▶ [WHAT IS NEEDED] The required output is a word-for-word restatement of the material below, from the line with "rewrite standard_score, Hs', Hu'." through its last line, inclusive.

_ _ _ _ _ _ _

(** C2. For all sets [A] and [B], [jaccardSimilarity] returns
    shared = |A ∩ B|, unionSize = |A ∪ B| and score = |A ∩ B| / |A ∪ B|
    (0 when the union is empty), the quotient being the one the division of
    numbers gives ([num_div]); hence it is symmetric, gives 1 on [(A, A)]
    for non-empty [A], and 0 against the empty set. *)
Theorem jaccardSimilarity_correct (a b : list string) :
  NoDup a → NoDup b →
  let X : gset string := list_to_set a in
  let Y : gset string := list_to_set b in
  shared (jaccardSimilarity a b) = Z.of_nat (size (X ∩ Y)) ∧
  unionSize (jaccardSimilarity a b) = Z.of_nat (size (X ∪ Y)) ∧
  score (jaccardSimilarity a b)
    = (if decide (size (X ∪ Y) = 0%nat) then 0%Q
       else num_div (Z.of_nat (size (X ∩ Y))) (Z.of_nat (size (X ∪ Y)))) ∧
  jaccardSimilarity a b = jaccardSimilarity b a ∧
  (a ≠ [] → score (jaccardSimilarity a a) = 1%Q) ∧
  score (jaccardSimilarity a []) = 0%Q ∧
  score (jaccardSimilarity [] a) = 0%Q.
Proof.
  intros Ha Hb X Y.
  rewrite !jaccardSimilarity_standard by (done || constructor).
  destruct (standard_fields a b Ha Hb) as [Hs Hu]. fold X Y in Hs, Hu.
  split; [done|]. split; [done|]. split.
  { rewrite standard_score, Hs, Hu.
    destruct (decide (size (X ∪ Y) = 0%nat)) as [->|Hne]; [done|].
    destruct (Z.ltb_spec 0 (Z.of_nat (size (X ∪ Y)))); [done|lia]. }
  split.
  { destruct (standard_fields b a Hb Ha) as [Hs' Hu']. fold X Y in Hs', Hu'.
    assert (shared (jaccardSimilarityStandard a b)
            = shared (jaccardSimilarityStandard b a)) as Es.
    { rewrite Hs, Hs'. do 2 f_equal. set_solver. }
    assert (unionSize (jaccardSimilarityStandard a b)
            = unionSize (jaccardSimilarityStandard b a)) as Eu.
    { rewrite Hu, Hu'. do 2 f_equal. set_solver. }
    pose proof (standard_score a b) as Sab. pose proof (standard_score b a) as Sba.
    rewrite Es, Eu in Sab. rewrite <- Sba in Sab.
    destruct (jaccardSimilarityStandard a b), (jaccardSimilarityStandard b a).
    simpl in *. congruence. }
  split.
  { intros Hne. destruct (standard_fields a a Ha Ha) as [Hs' Hu'].
    rewrite standard_score, Hs', Hu'.
    replace (list_to_set a ∪ list_to_set a : gset string) with X by set_solver.
    replace (list_to_set a ∩ list_to_set a : gset string) with X by set_solver.
    assert (0 < Z.of_nat (size X)) as Hpos.
    { unfold X. rewrite size_list_to_set by done. destruct a; [done|simpl; lia]. }
    destruct (Z.ltb_spec 0 (Z.of_nat (size X))); [|lia].
    by apply num_div_same. }
  rewrite <- !jaccardSimilarity_standard by (done || constructor).
  split; [by apply score_empty_r|by apply score_empty_l].
Qed.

_ _ _ _ _ _ _

▶ [THE ANSWER]
    rewrite standard_score, Hs', Hu'.
    replace (list_to_set a ∪ list_to_set a : gset string) with X by set_solver.
    replace (list_to_set a ∩ list_to_set a : gset string) with X by set_solver.
    assert (0 < Z.of_nat (size X)) as Hpos.
    { unfold X. rewrite size_list_to_set by done. destruct a; [done|simpl; lia]. }
    destruct (Z.ltb_spec 0 (Z.of_nat (size X))); [|lia].
    by apply num_div_same. }
  rewrite <- !jaccardSimilarity_standard by (done || constructor).
  split; [by apply score_empty_r|by apply score_empty_l].
Qed.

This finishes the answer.